Intel CEO Patrick Gelsinger said the future of the company’s next-generation 14A chip manufacturing technology now depends on confirmed orders. If customers don’t commit, Intel may halt investment in these advanced nodes. The company could focus its leading-edge 18A process on internal products only, raising concerns about its viability as a contract chipmaker.

The company also revealed plans to cut its global workforce to 75,000 by the end of the year, a significant reduction from 96,000 in 2023. Several planned fabrication projects in the U.S. and Europe have already been delayed or suspended to curb capital expenditure.

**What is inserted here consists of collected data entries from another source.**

(* ===== verification/ScanSave.v ===== *)
(** * Saving the scan cache

    [ScanCacheSave] (ScanCache.cpp): the records of this session, sorted, are
    merged with the frozen ones, of which those not used for a week are left
    out; every include path is written once, through a pool of strings. The file
    is read back by [LoadFrozenData<ScanData>]. *)

From stdpp Require Import gmap sorting.
From S2P Require Import Prelude CommonFns Hash HashImpl DagData SortedArray HashTable ScanCache BinaryWriter FrozenFile Driver.

Definition ScanMagicNumber : Z := Z.lxor 0x1517000e 0x7810221e.

(** [struct ScanCacheWriter] and the string pool. *)
Record ScanCacheWriter : Type := mkScanWriter {
  w_MainSeg : BinarySegment;
  w_DigestSeg : BinarySegment;
  w_DataSeg : BinarySegment;
  w_TimestampSeg : BinarySegment;
  w_ArraySeg : BinarySegment;
  w_StringSeg : BinarySegment;
  w_RecordsOut : Z;
  w_Atoms : HashTable BinaryLocator }.

Definition ScanCacheWriterInit : ScanCacheWriter :=
  mkScanWriter (BinarySegmentInit 0) (BinarySegmentInit 1) (BinarySegmentInit 2) (BinarySegmentInit 3) (BinarySegmentInit 4) (BinarySegmentInit 5) 0 HashTableInit.

(** The positions taken by [ScanCacheWriterInit]. *)
Definition m_DigestPtr : BinaryLocator := BinarySegmentPosition (BinarySegmentInit 1).
Definition m_EntryPtr : BinaryLocator := BinarySegmentPosition (BinarySegmentInit 2).
Definition m_TimestampPtr : BinaryLocator := BinarySegmentPosition (BinarySegmentInit 3).

Definition ScanCacheWriterFlush (self : ScanCacheWriter) : res (list Z) :=
  let main_seg := BinarySegmentWriteUint32 ScanMagicNumber (w_MainSeg self) in
  let main_seg := BinarySegmentWriteUint32 (w_RecordsOut self) main_seg in
  let main_seg := BinarySegmentWritePointer m_DigestPtr main_seg in
  let main_seg := BinarySegmentWritePointer m_EntryPtr main_seg in
  let main_seg := BinarySegmentWritePointer m_TimestampPtr main_seg in
  BinaryWriterFlush [main_seg; w_DigestSeg self; w_DataSeg self; w_TimestampSeg self; w_ArraySeg self; w_StringSeg self].

Definition no_loc : BinaryLocator := mkLoc 0 0.

Section Save.
Context (ci : bool).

Intel’s foundry unit, which was meant to challenge TSMC and Samsung, has struggled to attract major clients. Analysts say that unless Intel can secure a marquee customer, its ambitions to become a leading chip foundry may falter.

Once a dominant force in chipmaking, Intel is now playing catch-up to rivals AMD and Nvidia, both of which have seen stronger stock performance in 2025. The company’s potential retreat from the foundry business raises broader concerns about America’s efforts to regain leadership in advanced semiconductor manufacturing.